* * *
Лето 1790 года для Революции было по счету вторым, и притом самым солнечным из всех (впрочем, только в переносном смысле – на самом деле, оно выдалось очень дождливым). Это было лето беспрестанных общественных церемоний и праздников, массовых банкетов и общенациональных торжеств в честь важных перемен, которые происходили в стране. Крупнейшее празднество состоялось в Париже 14 июля – в первую годовщину падения Бастилии – на Champ de Mars, Марсовом Поле, названном в честь древнеримского бога войны (потому что здесь проводились военные парады). (Сейчас это городской парк, принимающий армады туристов, которые хотят посетить Эйфелеву башню.) Правительство объявило этот день Праздником Федерации [464].
Тысячи волонтеров, представлявших все социальные слои, а также более двенадцати тысяч наемных работников готовили Марсово поле к пиру на сотни тысяч персон. Они воздвигли самые длинные в мире открытые трибуны, сделанные из утрамбованной земли. (Земляные ярусы были построены столь надежно, что простояли до середины девятнадцатого века.) Волонтеры воздвигли богато украшенную триумфальную арку. Лихорадочный труд достиг кульминации 13 июля, в так называемый День тачек, когда делались последние приготовления к празднику. К этому моменту бывший плац для военных маневров превратился в гигантский стадион.
14 июля епископ Талейран под проливным дождем на глазах у сотен тысяч людей поднялся на специально воздвигнутый Алтарь нации, чтобы благословить собрание. Масштабный военный оркестр сыграл специально адаптированный церковный гимн. И епископ, и Алтарь служили символом смешения государства и церкви – процесса, уже становящегося одной из характерных черт Революции. На Алтаре было написано:
Нация, Закон, Король [465]
Нация – это ты
Закон – это ты
Король – это хранитель Закона
Генерал Лафайет, герой еще американской Войны за независимость, произнес клятву. Его примеру последовал лично король Людовик. Впервые Людовик использовал новый титул, Король французов [466], а не Король Франции, что символизировало его долг перед народом. Он поклялся «использовать всю власть, данную мне Конституцией, чтобы содействовать декретам Национальной ассамблеи». Толпа принялась скандировать лозунги, которые стали лейтмотивом того лета: «Французы, мы свободны [467], мы – братья! Да здравствует нация, закон, король!»
Над полем развивались знамена полков Национальной гвардии со всей Франции, а среди них также реял первый американский флаг, когда-либо поднятый за пределами Соединенных Штатов [468](его привезла делегация США во главе с Джоном Полом Джонсом и Томом Пейном).
Затем настал черед пира и балов [469], которые продолжались дни и ночи напролет.
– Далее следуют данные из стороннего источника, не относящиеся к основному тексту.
(** ** The memory of the current process *)

Definition vm_proc : UserProc uenv := {|
  page_alloc := zoom ue_lens kalloc;
  page_free pa := zoom ue_lens (kfree pa);
  copyin_str addr max :=
    let! u := gets (fun u => u) in
    let! r := zoom ue_lens (copyinstr (p_pagetable (ue_proc u)) (ue_buf u) addr max) in
    if r <? 0 then ret None
    else gets (fun u => Some (string_at (Z.to_nat max) (phys (ue_kst u)) (ue_buf u)));
  user_sz u := p_sz (ue_proc u)
|}.

(** ** The devices *)

Record devs (R : Type) : Type := Devs {
  dd_plic : R;                 (* the registers of the interrupt controller *)
  dd_uart : uart R unit;       (* the UART and the console *)
  dd_fblock : bool;            (* the lock of the framebuffer device *)
  dd_killed : bool             (* myproc()->killed *)
}.
Arguments Devs {R}.
Arguments dd_plic {R}.
Arguments dd_uart {R}.
Arguments dd_fblock {R}.
Arguments dd_killed {R}.

Section Devices.
Context {R : Type} (fb hdr : Z) (fuel : nat).

(** The console as the current process uses it. *)
Definition console_of : lens (devs R * uenv) (cons uenv) :=
  Lens (fun x => let c := u_cons (dd_uart x.1) in
          Cons (cs_lock c) (cs_buf c) (cs_r c) (cs_w c) (cs_e c) (cs_out c) (dd_killed x.1) x.2)
       (fun c x => let d := x.1 in
          (Devs (dd_plic d) (set cons_of (Cons (cs_lock c) (cs_buf c) (cs_r c) (cs_w c) (cs_e c) (cs_out c) false tt) (dd_uart d))
                (dd_fblock d) (dd_killed d), cs_user c)).

Definition fb_of : lens (devs R * uenv) fbst :=
  Lens (fun x => Fbst (ue_kst x.2) (dd_fblock x.1))
       (fun s x => (Devs (dd_plic x.1) (dd_uart x.1) (f_locked s) (dd_killed x.1), set ue_lens (f_k s) x.2)).

(** The table, as [consoleinit] and [fbdev_register] fill it. *)
Definition devsw (major : Z) : devops (devs R * uenv) :=
  if major =? CONSOLE then
    Devops (Some (fun user dst n => zoom console_of (consoleread fuel user dst n)))
           (Some (fun user src n => zoom console_of (consolewrite user src n)))
  else if major =? FB_DEVICE then
    Devops (Some (fun user dst n => let! p := gets (fun x => ue_proc x.2) in zoom fb_of (fbdev_read fb p user dst n)))
           (Some (fun user src n => let! p := gets (fun x => ue_proc x.2) in zoom fb_of (fbdev_write fb hdr p user src n)))
  else Devops None None.
End Devices.

(** ** Files and processes *)

Section Files.
Context {T R : Type} `{TX : Txn T} `{TC : TxnCtl T}.
(** Where the kernel has the pixels, the local variables of the calls and the
    trampoline; what its stack holds in the holes of [struct stat]; how the layers
    below learn the pid of the current process; how often waiting threads are
    woken for nothing. *)
Context (trampoline fb hdr buf ustack upath uarg : Z) (stack : list Z) (as_pid : Z -> T -> T) (wakeups : nat).
Local Abbreviation files := (kern T uenv (devs R)).

#[local] Instance the_user : UserMem uenv := vm_user.
#[local] Instance the_proc : UserProc uenv := vm_proc.

Definition retype {U U'} (u : U') (s : fs T U) : fs T U' :=
  FS (f_txn s) (f_sb s) (f_itlock s) (f_inode s) (f_cwd s) (f_pid s) u (f_console s).

(** The files as the code of [proc.c] reaches them, with the machine's memory. *)
Definition files_at : lens (kst * files) files :=
  Lens (fun x => set proc_user (set ue_lens x.1 (f_user (k_fs x.2))) x.2)
       (fun s _ => (ue_kst (f_user (k_fs s)), s)).

Definition file_env : ProcEnv files := {|
  e_filedup f := zoom files_at (filedup f);
  e_fileclose f := zoom files_at (fileclose wakeups f);
  e_idup ip := zoom files_at (zoom fs_of (idup ip));
  e_iput_op ip := zoom files_at (begin_op ;; zoom fs_of (iput wakeups ip) ;; end_op);
  e_namei path := zoom files_at (zoom fs_of (namei wakeups path))
|}.

(** The same for a system call of process [p]: its pid, current directory,
    descriptors, address space, and the arguments in its trapframe. *)
Definition call_at : lens (kst * proc * files) files :=
  Lens (fun x => let '(k, p, s) := x in let f := k_fs s in let d := k_dev s in
          Kern (FS (as_pid (p_pid p) (f_txn f)) (f_sb f) (f_itlock f) (f_inode f) (p_cwd p) (p_pid p)
                   (Uenv k (Uproc (p_size p) (p_pgtbl p)) buf) (f_console f))
               (k_ftlock s) (k_file s) (k_pipe s) (negb (p_killed p =? 0)) (p_ofile p)
               (fun n => load (phys k) (p_trapframe p + TF_a0 + 8 * n) 8)
               (Devs (dd_plic d) (dd_uart d) (dd_fblock d) (negb (p_killed p =? 0))))
       (fun s x => let '(_, p, _) := x in
          (ue_kst (f_user (k_fs s)), w_cwd (f_cwd (k_fs s)) (w_ofile (k_ofile s) p), s)).

(** [kexec] replaces the address space and the name. *)
Definition exec_at : lens (kst * proc * files) (xst (fs T kst)) :=
  Lens (fun x => let '(k, p, s) := x in
          Xst k (retype k (k_fs (view call_at x))) (p_size p) (p_pgtbl p) (p_trapframe p) (p_name p))
       (fun e x => let '(_, p, s) := x in
          (x_mem e, w_name (x_name e) (w_size (x_sz e) (w_pgtbl (x_pgtbl e) p)),
           set fs_of (retype (set ue_lens (x_mem e) (f_user (k_fs s))) (x_env e)) s)).

(** The entries of the table [syscalls] that are in [sysfile.c]. *)
Definition file_calls (num : Z) : M (kst * proc * files) Z :=
  let sw := devsw fb hdr wakeups in
  match num with
  | 4 => zoom call_at (sys_pipe wakeups)
  | 5 => zoom call_at (sys_read sw wakeups)
  | 7 => zoom exec_at (sys_exec (XF := exec_fs wakeups) trampoline ustack upath uarg)
  | 8 => zoom call_at (sys_fstat stack wakeups)
  | 9 => zoom call_at (sys_chdir wakeups)
  | 10 => zoom call_at sys_dup
  | 15 => zoom call_at (sys_open wakeups)
  | 16 => zoom call_at (sys_write sw wakeups)
  | 17 => zoom call_at (sys_mknod wakeups)
  | 18 => zoom call_at (sys_unlink wakeups)
  | 19 => zoom call_at (sys_link wakeups)
  | 20 => zoom call_at (sys_mkdir wakeups)
  | 21 => zoom call_at (sys_close wakeups)
  | _ => ret (-1)
  end.

(** *** What duplicating files promises [kfork] *)

Lemma zoom_files {A} (m : M files A) k s a s' : m (set proc_user (set ue_lens k (f_user (k_fs s))) s) = Ret a s' ->
  ue_kst (f_user (k_fs s')) = k -> zoom files_at m (k, s) = Ret a (k, s').
Proof using Type. intros E <-. apply (zoom_ret files_at m (ue_kst (f_user (k_fs s')), s) a s' E). Qed.

(** The tables' locks are free; a file has a reference, and room for [n] more. *)
Definition files_quiet (s : files) : Prop := k_ftlock s = false /\ f_itlock (k_fs s) = false.
Definition file_live (s : files) (n f : Z) : Prop := 1 <= fi_ref (k_file s f) /\ fi_ref (k_file s f) + n < 2 ^ 31.

Definition file_env_fork : ForkEnv files (H := file_env).
Proof using Type.
  refine (Build_ForkEnv files file_env file_live files_quiet _ _ _).
  - intros s m n f Hm [H1 H2]. split; [exact H1|lia].
  - intros f n k s [Hl Hi] Hn [H1 H2].
    set (s0 := set proc_user (set ue_lens k (f_user (k_fs s))) s).
    exists (set ftable_lock false (set_file f (fi_set_ref (i32 (fi_ref (k_file s f) + 1))) s0)). split.
    + apply zoom_files; [|reflexivity]. unfold filedup, acquire, release, get_file. fold s0.
      unfold bind at 1. simpl. rewrite Hl. simpl. rewrite bind_gets. simpl. replace (fi_ref (k_file s f) <? 1) with false by lia. reflexivity.
    + split; [split; [reflexivity|exact Hi]|]. intros g m Hm [G1 G2]. unfold file_live. simpl. unfold upd.
      destruct (Z.eqb_spec g f) as [->|]; [|lia]. simpl. rewrite i32_small by lia. lia.
  - intros ip k s [Hl Hi]. set (s0 := set proc_user (set ue_lens k (f_user (k_fs s))) s).
    exists (set fs_of (set itable_lock false (set_inode ip (fun i => with_ref (i32 (i_ref i + 1)) i) (k_fs s0))) s0).
    split; [apply zoom_files; [|reflexivity]|split; [exact Hl|reflexivity]]. fold s0.
    apply zoom_ret. unfold idup, acquire, release. unfold bind at 1. simpl. rewrite Hi. reflexivity.
Defined.
End Files.

(** ** The rest *)

Section Machine.
Context {R V : Type} {MM : Mmio R}.
Context (trampoline fb hdr buf ustack upath uarg : Z) (stack : list Z) (wakeups : nat).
Перед людьми выступили тысячи актеров, оперных певцов и музыкантов. По всему городу прокатились масштабные банкеты, устроенные вскладчину представителями различных классов и политических групп. (Остатки трапез передавались тысячам нуждающихся парижских бедняков; представителей низших слоев общества на ужин пригласить никто не озаботился.) Многие парижане демонстрировали энтузиазм и приверженность идее братства, предоставляя приезжим бесплатный ночлег и стол в своих домах. В тот июль революционные грезы, казалось, воплощались в жизнь на глазах, а люди всех сословий и слоев общества праздновали вместе. На этом фоне явный энтузиазм Людовика [470]выглядел столь же необычно, как и все остальное. Он разрешил солдатам Национальной гвардии со всей страны пользоваться его библиотекой и гулять по ботаническому саду. За неделю до праздника он лично прибыл на Марсово поле, чтобы проконтролировать ход подготовки. Вместо пленника Революции Людовик летом 1790 года стал активным ее участником. Долго так продолжаться не могло.
* * *
Летом предыдущего года, еще до падения Бастилии, младший брат Людовика, Карл, сбежал из страны и нашел пристанище на территории его тестя – короля Пьемонта-Сардинии. Это королевство, расположенное на юго-восточной границе Франции и управляемое Савойской династией, было самым сильным из множества мелких монархий, которые впоследствии станут Италией. На территории Пьемонта-Сардинии находились богатые, важные города вроде Милана, большая часть Французских Альп, а также районы современной Франции, в том числе Ницца. За несколько следующих лет сотни тысяч эмигрантов из аристократических семей [471](именно тогда, собственно, и появилось слово «эмигрант») переберутся в Пьемонт-Сардинию и соседние монархии. Эти люди охотно присоединятся к контрреволюционным силам, желая восстановить Старый порядок во Франции. Но эмигранты мало что могли сделать без поддержки со стороны какого-нибудь европейского государства, располагавшего значительной армией. А их призывы о помощи к великим державам по большей части не находили отклика.